» TASK INPUTS:
Lemma invalidate_spec cache pageIDs :
  cache_ok cache ->
  cache_ok (invalidate cache pageIDs) /\ limits (invalidate cache pageIDs) = limits cache /\
  forall id, cached (invalidate cache pageIDs) id = if decide (id ∈ pageIDs) then None else cached cache id.
Proof.
  revert cache; induction pageIDs as [|p ps IH]; intros cache Hok.
  { split; [done|]. split; [done|]. intros id. destruct (decide (id ∈ [])) as [?%elem_of_nil|]; done. }
  unfold invalidate. cbn [fold_left]. set (cache1 := mk_cache _ _ _ _). fold (invalidate cache1 ps).
  destruct (cache_shard cache p Hok) as (shard & Hs & Hsok). destruct (shard_invalidate_ok _ _ p Hsok) as (Hsok' & Hlim & Hent).
  assert (Hok1 : cache_ok cache1).
  { split; cbn [cache1 pc_shards]; [rewrite length_alter; apply Hok|]. intros i sh Hi.
    destruct (decide (i = shard_index p)) as [->|Hne].
    - rewrite list_lookup_alter_eq, Hs in Hi. by injection Hi as <-.
    - rewrite list_lookup_alter_ne in Hi by done. by apply Hok. }
  destruct (IH cache1 Hok1) as (Hok' & Hl' & Hc'). split; [done|]. split.
  - rewrite Hl'. unfold limits. cbn [cache1 pc_shards]. apply list_eq. intros i. rewrite !list_lookup_fmap.
    destruct (decide (i = shard_index p)) as [->|Hne]; [by rewrite list_lookup_alter_eq, Hs; cbn; rewrite Hlim|by rewrite list_lookup_alter_ne].
  - intros id. rewrite Hc'. assert (H1 : cached cache1 id = if decide (id = p) then None else cached cache id).
    { unfold cached. cbn [cache1 pc_shards]. destruct (decide (shard_index id = shard_index p)) as [E|Hni].
      - rewrite E, list_lookup_alter_eq, Hs. cbn. rewrite Hent. destruct (decide (id = p)) as [->|Hne]; [apply lookup_delete_eq|by apply lookup_delete_ne].
      - rewrite list_lookup_alter_ne by done. destruct (decide (id = p)); [congruence|done]. }
    rewrite H1. destruct (decide (id ∈ ps)), (decide (id = p)), (decide (id ∈ p :: ps)) as [Hin|Hin]; try done;
      try (exfalso; apply Hin; apply elem_of_cons; tauto); apply elem_of_cons in Hin as [?|?]; done.
Qed.

Lemma sum_limits (base remainder : Z) n :
  0 <= base -> 0 <= remainder ->
  Z.of_nat (sum_list ((fun index => Z.to_nat (if Z.of_nat index <? remainder then base + 1 else base)) <$> seq 0 n)) =
  Z.of_nat n * base + Z.min (Z.of_nat n) remainder.
Proof.
  intros Hb Hr. induction n as [|n IH]; [cbn; lia|]. rewrite seq_S, fmap_app.
  cbn [fmap list_fmap]. rewrite sum_list_with_app. cbn [sum_list_with]. rewrite Nat2Z.inj_add, IH. cbn [plus].
  destruct (Z.ltb_spec (Z.of_nat n) remainder); cbn; lia.
Qed.

Lemma newPageCache_ok capacity :
  cache_ok (newPageCache capacity) /\ Z.of_nat (sum_list (limits (newPageCache capacity))) = Z.max pageCacheShards capacity /\
  forall id, cached (newPageCache capacity) id = None.
Proof.
  unfold newPageCache. set (c := if capacity <? pageCacheShards then _ else _).
  assert (Hc : c = Z.max pageCacheShards capacity) by (unfold c; destruct (Z.ltb_spec capacity pageCacheShards); lia).
  clearbody c. change pageCacheShards with 16 in *. assert (Hbase : 1 <= c / 16) by (apply Z.div_le_lower_bound; lia).
  pose proof (Z.mod_pos_bound c 16 ltac:(lia)) as Hmod. pose proof (Z.div_mod c 16 ltac:(lia)) as Hdiv. split; [|split].
  - split; [done|]. intros i shard Hi. cbn [pc_shards] in Hi. apply list_lookup_fmap_Some in Hi as (j & -> & Hj).
    split; cbn; try done; [|constructor| |lia|by left|by intros id ?%elem_of_nil].
    + destruct (Z.of_nat j <? c `mod` 16); lia.
    + intros id. rewrite lookup_empty. split; [by intros ?%elem_of_nil|by intros [? ?]].
  - unfold limits. cbn [pc_shards]. rewrite <- list_fmap_compose.
    etransitivity; [apply (sum_limits (c / 16) (c mod 16) 16); lia|]. lia.
  - intros id. unfold cached. cbn [pc_shards]. destruct (_ !! shard_index id) as [shard|] eqn:Hi; [|done].
    cbn. apply list_lookup_fmap_Some in Hi as (j & -> & Hj). apply lookup_empty.
Qed.

(** ** The cache and the file *)

(** Entries of pages that are not free are what the file holds. *)
Definition coherent (f : File) (cache : pageCache) : Prop :=
  cache_ok cache /\
  forall id page, cached cache id = Some page ->
    2 <= id < f_nextPage f /\ (~ id ∈ f_freePages f -> readDataPageUnlocked f id = Ok (cp_raw page, cp_page page)).

Lemma coherent_empty f capacity : coherent f (newPageCache capacity).
Proof. destruct (newPageCache_ok capacity) as (Hok & _ & Hnone). split; [done|]. intros id page. by rewrite Hnone. Qed.

(** What a read through the cache returns is what the uncached read returns. *)
Definition as_read (r : result cachedPage) : result (bytes * Page) := (fun page => (cp_raw page, cp_page page)) <$> r.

» ABOUT THIS EXERCISE:
Everything in the listing should be given again word for word.

» SOLVED PROBLEM:
Lemma invalidate_spec cache pageIDs :
  cache_ok cache ->
  cache_ok (invalidate cache pageIDs) /\ limits (invalidate cache pageIDs) = limits cache /\
  forall id, cached (invalidate cache pageIDs) id = if decide (id ∈ pageIDs) then None else cached cache id.
Proof.
  revert cache; induction pageIDs as [|p ps IH]; intros cache Hok.
  { split; [done|]. split; [done|]. intros id. destruct (decide (id ∈ [])) as [?%elem_of_nil|]; done. }
  unfold invalidate. cbn [fold_left]. set (cache1 := mk_cache _ _ _ _). fold (invalidate cache1 ps).
  destruct (cache_shard cache p Hok) as (shard & Hs & Hsok). destruct (shard_invalidate_ok _ _ p Hsok) as (Hsok' & Hlim & Hent).
  assert (Hok1 : cache_ok cache1).
  { split; cbn [cache1 pc_shards]; [rewrite length_alter; apply Hok|]. intros i sh Hi.
    destruct (decide (i = shard_index p)) as [->|Hne].
    - rewrite list_lookup_alter_eq, Hs in Hi. by injection Hi as <-.
    - rewrite list_lookup_alter_ne in Hi by done. by apply Hok. }
  destruct (IH cache1 Hok1) as (Hok' & Hl' & Hc'). split; [done|]. split.
  - rewrite Hl'. unfold limits. cbn [cache1 pc_shards]. apply list_eq. intros i. rewrite !list_lookup_fmap.
    destruct (decide (i = shard_index p)) as [->|Hne]; [by rewrite list_lookup_alter_eq, Hs; cbn; rewrite Hlim|by rewrite list_lookup_alter_ne].
  - intros id. rewrite Hc'. assert (H1 : cached cache1 id = if decide (id = p) then None else cached cache id).
    { unfold cached. cbn [cache1 pc_shards]. destruct (decide (shard_index id = shard_index p)) as [E|Hni].
      - rewrite E, list_lookup_alter_eq, Hs. cbn. rewrite Hent. destruct (decide (id = p)) as [->|Hne]; [apply lookup_delete_eq|by apply lookup_delete_ne].
      - rewrite list_lookup_alter_ne by done. destruct (decide (id = p)); [congruence|done]. }
    rewrite H1. destruct (decide (id ∈ ps)), (decide (id = p)), (decide (id ∈ p :: ps)) as [Hin|Hin]; try done;
      try (exfalso; apply Hin; apply elem_of_cons; tauto); apply elem_of_cons in Hin as [?|?]; done.
Qed.

Lemma sum_limits (base remainder : Z) n :
  0 <= base -> 0 <= remainder ->
  Z.of_nat (sum_list ((fun index => Z.to_nat (if Z.of_nat index <? remainder then base + 1 else base)) <$> seq 0 n)) =
  Z.of_nat n * base + Z.min (Z.of_nat n) remainder.
Proof.
  intros Hb Hr. induction n as [|n IH]; [cbn; lia|]. rewrite seq_S, fmap_app.
  cbn [fmap list_fmap]. rewrite sum_list_with_app. cbn [sum_list_with]. rewrite Nat2Z.inj_add, IH. cbn [plus].
  destruct (Z.ltb_spec (Z.of_nat n) remainder); cbn; lia.
Qed.

Lemma newPageCache_ok capacity :
  cache_ok (newPageCache capacity) /\ Z.of_nat (sum_list (limits (newPageCache capacity))) = Z.max pageCacheShards capacity /\
  forall id, cached (newPageCache capacity) id = None.
Proof.
  unfold newPageCache. set (c := if capacity <? pageCacheShards then _ else _).
  assert (Hc : c = Z.max pageCacheShards capacity) by (unfold c; destruct (Z.ltb_spec capacity pageCacheShards); lia).
  clearbody c. change pageCacheShards with 16 in *. assert (Hbase : 1 <= c / 16) by (apply Z.div_le_lower_bound; lia).
  pose proof (Z.mod_pos_bound c 16 ltac:(lia)) as Hmod. pose proof (Z.div_mod c 16 ltac:(lia)) as Hdiv. split; [|split].
  - split; [done|]. intros i shard Hi. cbn [pc_shards] in Hi. apply list_lookup_fmap_Some in Hi as (j & -> & Hj).
    split; cbn; try done; [|constructor| |lia|by left|by intros id ?%elem_of_nil].
    + destruct (Z.of_nat j <? c `mod` 16); lia.
    + intros id. rewrite lookup_empty. split; [by intros ?%elem_of_nil|by intros [? ?]].
  - unfold limits. cbn [pc_shards]. rewrite <- list_fmap_compose.
    etransitivity; [apply (sum_limits (c / 16) (c mod 16) 16); lia|]. lia.
  - intros id. unfold cached. cbn [pc_shards]. destruct (_ !! shard_index id) as [shard|] eqn:Hi; [|done].
    cbn. apply list_lookup_fmap_Some in Hi as (j & -> & Hj). apply lookup_empty.
Qed.

(** ** The cache and the file *)

(** Entries of pages that are not free are what the file holds. *)
Definition coherent (f : File) (cache : pageCache) : Prop :=
  cache_ok cache /\
  forall id page, cached cache id = Some page ->
    2 <= id < f_nextPage f /\ (~ id ∈ f_freePages f -> readDataPageUnlocked f id = Ok (cp_raw page, cp_page page)).

Lemma coherent_empty f capacity : coherent f (newPageCache capacity).
Proof. destruct (newPageCache_ok capacity) as (Hok & _ & Hnone). split; [done|]. intros id page. by rewrite Hnone. Qed.

(** What a read through the cache returns is what the uncached read returns. *)
Definition as_read (r : result cachedPage) : result (bytes * Page) := (fun page => (cp_raw page, cp_page page)) <$> r.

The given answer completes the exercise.